(ASSIGNMENT)
In the records below, begin at the line that has "[n|]; [|left; eauto]." and stop after the line that has "pose proof (clean_classify_nine"; quote those lines verbatim and nothing more.

============

(** One non-blocking send of [v], seen from a channel that is not closed:
    dropped when the channel is full, delivered otherwise. *)
Definition sendOnce (v : string) (c : channel) : channel :=
  if full c then c else deliver c v.

(** [n] such sends. *)
Fixpoint sendTimes (n : nat) (v : string) (c : channel) : channel :=
  match n with
  | O => c
  | S n' => sendTimes n' v (sendOnce v c)
  end.

(** No listener holds a closed channel. *)
Definition noneClosed (order : list positive) (h : heap) : Prop :=
  forall ch c, In ch order -> h !! ch = Some c -> closed c = false.

(** *** A watcher with two listeners *)

(** Stream "a" listens on channel 1, stream "b" on channel 2. *)
Definition swTwo : sharedWatcher :=
  addListener (addListener (mkSharedWatcher ∅ false) "a" 1%positive) "b" 2%positive.

(** Channel 1 has room for four paths and is empty; channel 2 has room for
    one and holds one. *)
Definition heapTwo : heap :=
  <[1%positive := mkChannel 4 [] 0 [] false]>
    (<[2%positive := mkChannel 1 ["/p/Old.swift"] 0 [] false]> ∅).

Definition writeOfView : Event := mkEvent "/p/View.swift" Write.

End Watcher.

(** ** The managed simulators of the platform package *)

Module Simulators.

(** A simulator of axe's device set, as the store lists it; of its fields
    the numbering reads the name only. *)
Record ManagedSimulator := mkManaged {
  Name : string
}.

(** The number [N] of a device named ["axe <base> (N)"], with [N] written
    in decimal digits; [None] for any other name. *)
Definition sequenceOf (baseName name : string) : option Z :=
  match GoString.CutPrefix name ("axe " +:+ baseName +:+ " (") with
  | None => None
  | Some rest =>
      match GoString.CutSuffix rest ")" with
      | None => None
      | Some digits =>
          if Platform.allDigits digits && negb (bool_decide (digits = ""))
          then Some (Platform.decimal digits) else None
      end
  end.

(** The numbers in use for [baseName], in the order of the devices. *)
Definition sequenceNumbers (devices : list ManagedSimulator) (baseName : string) : list Z :=
  omap (fun d => sequenceOf baseName (Name d)) devices.

(** Modelled from the spec: [nextSequenceNumber] of the platform package,
    which is not among the sources (its test, TestNextSequenceNumber, is):
    "[next_sequence_number(devices, base)] returns [max(existing N for
    base) + 1], or [1] if none", the devices counted being those named
    ["axe <base> (N)"]. *)
Definition nextSequenceNumber (devices : list ManagedSimulator) (baseName : string) : Z :=
  match sequenceNumbers devices baseName with
  | [] => 1
  | n :: ns => fold_left Z.max ns n + 1
  end.

(** The name that creation gives to the device with number [n]. *)
Definition hasSequenceName (baseName : string) (n : Z) (name : string) : Prop :=
  exists digits,
    name = "axe " +:+ baseName +:+ " (" +:+ digits +:+ ")" /\
    Platform.allDigits digits = true /\ digits <> "" /\ Platform.decimal digits = n.

(** The device lists of TestNextSequenceNumber. *)
Definition named (names : list string) : list ManagedSimulator := map mkManaged names.

End Simulators.

(** ** The idb package: the companion subprocess

    The sources of the package are not at hand, its tests
    (companion_test.go) are; the definitions below follow the specification
    and what the tests show of the interface. *)

Module Idb.
Import Go.

(** A value of a JSON object, as far as the companion's lines go. *)
Inductive jsonValue :=
| JNull
| JBool (b : bool)
| JInt (n : Z)
| JString (s : string)
| JOther.

(** A line of the subprocess's standard output: a JSON object, or anything
    else (a log line, an empty line). *)
Inductive stdoutLine :=
| Text (text : string)
| Object (fields : gmap string jsonValue).

(** [strconv.Itoa] *)
Definition Itoa (n : Z) : string := NilZero.string_of_int (Z.to_int n).

(** Modelled from the spec: [parseCompanionPort] of the idb package, which
    is not among the sources (TestParseCompanionPort is): the port of a line
    that "is a single JSON object [which] contains a non-zero [grpc_port]",
    and the empty string for any other line. *)
Definition parseCompanionPort (line : stdoutLine) : string :=
  match line with
  | Text _ => ""
  | Object fields =>
      match fields !! "grpc_port" with
      | Some (JInt n) => if n =? 0 then "" else Itoa n
      | _ => ""
      end
  end.

(** A line that reports the state "Booted". *)
Definition reportsBooted (line : stdoutLine) : bool :=
  match line with
  | Text _ => false
  | Object fields =>
      match fields !! "state" with
      | Some (JString s) => bool_decide (s = "Booted")
      | _ => false
      end
  end.

(** What a [CmdRunner] does: the errors of [StdoutPipe] and of [Start], the
    handle that [Process] returns ([None] for [nil]), and the lines written
    to standard output before it is closed. *)
Record CmdRunner := mkCmdRunner {
  pipeError : option string;
  startError : option string;
  processHandle : option positive;
  stdoutLines : list stdoutLine
}.

(** A [Commander]: the command it makes for a name and arguments. *)
Abbreviation Commander := (list string -> CmdRunner).

(** The handle on the subprocess: the port of the handshake, the process,
    whether the channel of [Done] is closed, and the error of the exit. *)
Record Companion := mkCompanion {
  port : string;
  process : option positive;
  doneClosed : bool;
  exitError : option string
}.

Definition Port (c : Companion) : string := port c.
Definition Address (c : Companion) : string := "localhost:" +:+ port c.
Definition Done (c : Companion) : bool := doneClosed c.
Definition Err (c : Companion) : option string := exitError c.

(** The optional [--device-set-path] argument. *)
Definition deviceSetArgs (deviceSetPath : string) : list string :=
  if bool_decide (deviceSetPath = "") then [] else ["--device-set-path"; deviceSetPath].
(** X8: absence of every city signal defaults to municipality in each
    classifier: a record with a code of the city/municipality shape
    (exactly three trailing zeros), no "city" in its name or type in any
    letter case, and no city-class property is a municipality for
    [classifyEntity] of the cleaning script, for the validator's if-chain and
    for [classifyEntity] of fixMissingRecords.js. *)
Theorem no_city_signal_is_municipality (item : obj) (c name type : string) :
  validCode c = true ->
  codeShape c = CityMunicipality ->
  noCitySignal item name type ->
  (exists e,
      CleanPSGCData.classifyEntity (VStr c) (VStr name) (VStr type) item = Ok (Some e)
      /\ CleanPSGCData.type e = CleanPSGCData.municipality)
  /\ ValidatePSGC.bucketOf c name (VStr type) = ValidatePSGC.municipalities
  /\ (get item "code" = VStr c -> get item "name" = VStr name ->
      get item "type" = VStr type ->
      FixMissingRecords.classifyEntity item
      = Ok (Some FixMissingRecords.municipality)).
Proof.
  intros Hv Hshape (Hname & Htype & Hfields).
  destruct (patterns_of_valid c Hv) as (Hr & Hp & Hd & Hm & H9 & Hz).
  pose proof Hv as Hv'. unfold validCode in Hv'.
  apply andb_true_iff in Hv' as [[Hlen Hdig]%andb_true_iff Hnz].
  apply Nat.eqb_eq in Hlen. apply negb_true_iff in Hnz.
  unfold codeShape in Hshape.
  destruct (String.eqb (substringFrom 2 c) "0000000") eqn:E2; [discriminate|].
  destruct (String.eqb (substringFrom 4 c) "00000") eqn:E4; [discriminate|].
  destruct (String.eqb (substringFrom 5 c) "0000") eqn:E5; [discriminate|].
  destruct (String.eqb (substringFrom 6 c) "000") eqn:E6; [|discriminate].
  repeat (apply Forall_cons in Hfields as [? Hfields]).
  destruct (no_city_phrases _ Hname) as (Hn1 & Hn2 & Hn3).
  assert (Hty : strictEq (VStr type) (VStr "City") = false).
  { apply bool_decide_eq_false_2. intros [= ->]. discriminate Htype. }
  split; [|split].
  - unfold CleanPSGCData.classifyEntity.
    rewrite (clean_normalize_fixed c Hlen Hdig), Hnz.
    assert (Hcall : forall s, includes "city" (toLowerCase s) = false ->
              exists s', callTrim (orElse (VStr s) (VStr "")) = Some s'
                         /\ includes "city" (toLowerCase s') = false).
    { intros s Hs. unfold orElse. destruct (truthy (VStr s)); cbn [callTrim].
      - eexists. split; [reflexivity|].
        destruct (includes "city" (toLowerCase (trim s))) eqn:E; [|reflexivity].
        apply includes_lower_trim in E. congruence.
      - eexists. split; reflexivity. }
    destruct (Hcall name Hname) as (n' & -> & Hn').
    destruct (Hcall type Htype) as (t' & -> & Ht').
    destruct (no_city_phrases _ Hn') as (Hn1' & Hn2' & _).
    rewrite Hr, Hp, Hd, Hm, Ht', Hn1', Hn2', Hn'.
    repeat match goal with H : truthy _ = false |- _ => rewrite H; clear H end.
    eexists. split; reflexivity.
  - unfold ValidatePSGC.bucketOf. rewrite Hr, Hp, Hd, Hm, Hty, Hn1, Hn2, Hname.
    reflexivity.
  - intros Gc Gn Gt. unfold FixMissingRecords.classifyEntity.
    rewrite Gc, (fix_normalize_fixed c Hlen), Hr, Hp, Hm, Gn, Gt, !lowerOf_text.
    rewrite Hn1, Hn2, Hname.
    assert (Hteq : String.eqb (toLowerCase type) "city" = false).
    { apply String.eqb_neq. intros E. rewrite E in Htype. discriminate Htype. }
    rewrite Hteq.
    repeat match goal with H : truthy _ = false |- _ => rewrite H; clear H end.
    now destruct (_ || _).
Qed.

Lemma no_city_signal_is_municipality_witness :
  ValidatePSGC.bucketOf "042111000" "Kawit" (VStr "Mun") = ValidatePSGC.municipalities
  /\ FixMissingRecords.classifyEntity kawit = Ok (Some FixMissingRecords.municipality).
Proof.
  assert (H : noCitySignal kawit "Kawit" "Mun").
  { repeat split. repeat constructor. }
  destruct (no_city_signal_is_municipality kawit "042111000" "Kawit" "Mun"
              eq_refl eq_refl H) as (_ & H2 & H3).
  split; [exact H2 | exact (H3 eq_refl eq_refl eq_refl)].
Defined.

End ClassifiersMore.

(** ** Invariants of the cleaning pass *)

Section CleaningMore.

Import CleanPSGCData CleaningSpec.

(** The four ways [cleanItem] treats a record. *)
Lemma cleanItem_cases (st : state) (i : nat) (item : obj) :
  (accepted item = None /\ exists e, cleanItem st i item = pushInvalid e st)
  \/ (exists c n, accepted item = Some (c, n) /\ c ∈ seen st
        /\ cleanItem st i item
           = pushDuplicate {| dup_index := i; dup_code := c; dup_name := n |} st)
  \/ (exists c n, accepted item = Some (c, n) /\ (c ∉ seen st)
        /\ c = "000000000"
        /\ cleanItem st i item = pushInvalid (InvalidPattern i c n) (addSeen c st))
  \/ (exists c n e, accepted item = Some (c, n) /\ (c ∉ seen st)
        /\ validCode c = true
        /\ code e = c /\ shapeOfLevel (type e) = codeShape c
        /\ cleanItem st i item
           = pushCleaned (type e) (buildEntity item c e) (addSeen c st)).
Proof.
  unfold accepted, cleanItem.
  destruct (callTrim (ors [get item "name"; _; _])) as [n|]; [|left; eauto].
  destruct (callTrim (ors [get item "type"; _; _; _])) as [t|]; [|left; eauto].
  destruct (CleanCode.normalizeCode _) as [c|] eqn:Ec; [|left; eauto].
  destruct (String.eqb n ""); [left; eauto|].
  destruct (decide (c ∈ seen st)) as [Hin|Hin]; [right; left; eauto 6|].
  destruct (clean_normalize_shape _ _ Ec) as [Hlen Hdig].
  assert (Hc : nineDigits c = true) by (unfold nineDigits; now rewrite Hlen, Hdig).
  pose proof (clean_classify_nine c n t item Hc) as H.
  destruct (String.eqb_spec c "000000000") as [E|E].
  - rewrite H. right; right; left. eauto 8.
  - destruct H as (e & -> & He1 & He2). right; right; right.
    exists c, n, e. repeat split; try assumption.
    apply nineDigits_valid; [assumption | now apply String.eqb_neq].
Qed.

Lemma allData_pushCleaned (t : level) (e : cleanEntity) (st : state) :
  allData (pushCleaned t e st)
  ≡ₚ if decide (t = district) then allData st else e :: allData st.
Proof.
  unfold allData, pushCleaned. destruct t; cbn [regions provinces districts cities
    municipalities barangays]; repeat case_decide; try congruence;
    try reflexivity; solve_Permutation.
Qed.

Lemma prop_code_buildEntity (item : obj) (c : string) (e : entity) :
  prop "code" (buildEntity item c e) = VStr (code e).
Proof. unfold buildEntity. now destruct (type e). Qed.

Lemma level_district (e : entity) :
  shapeOfLevel (type e) = District <-> type e = district.
Proof. destruct (type e); simpl; split; congruence. Qed.

Lemma cleanInv_seen (st : state) (c : string) (e : cleanEntity) :
  cleanInv st -> e ∈ allData st -> prop "code" e = VStr c -> c ∈ seen st.
Proof.
  intros [_ Hall] Hin Hc. rewrite Forall_forall in Hall.
  destruct (Hall e Hin) as (c' & Hc' & Hs & _). congruence.
Qed.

============

(RESPONSE BOX)
  destruct (callTrim (ors [get item "name"; _; _])) as [n|]; [|left; eauto].
  destruct (callTrim (ors [get item "type"; _; _; _])) as [t|]; [|left; eauto].
  destruct (CleanCode.normalizeCode _) as [c|] eqn:Ec; [|left; eauto].
  destruct (String.eqb n ""); [left; eauto|].
  destruct (decide (c ∈ seen st)) as [Hin|Hin]; [right; left; eauto 6|].
  destruct (clean_normalize_shape _ _ Ec) as [Hlen Hdig].
  assert (Hc : nineDigits c = true) by (unfold nineDigits; now rewrite Hlen, Hdig).
  pose proof (clean_classify_nine c n t item Hc) as H.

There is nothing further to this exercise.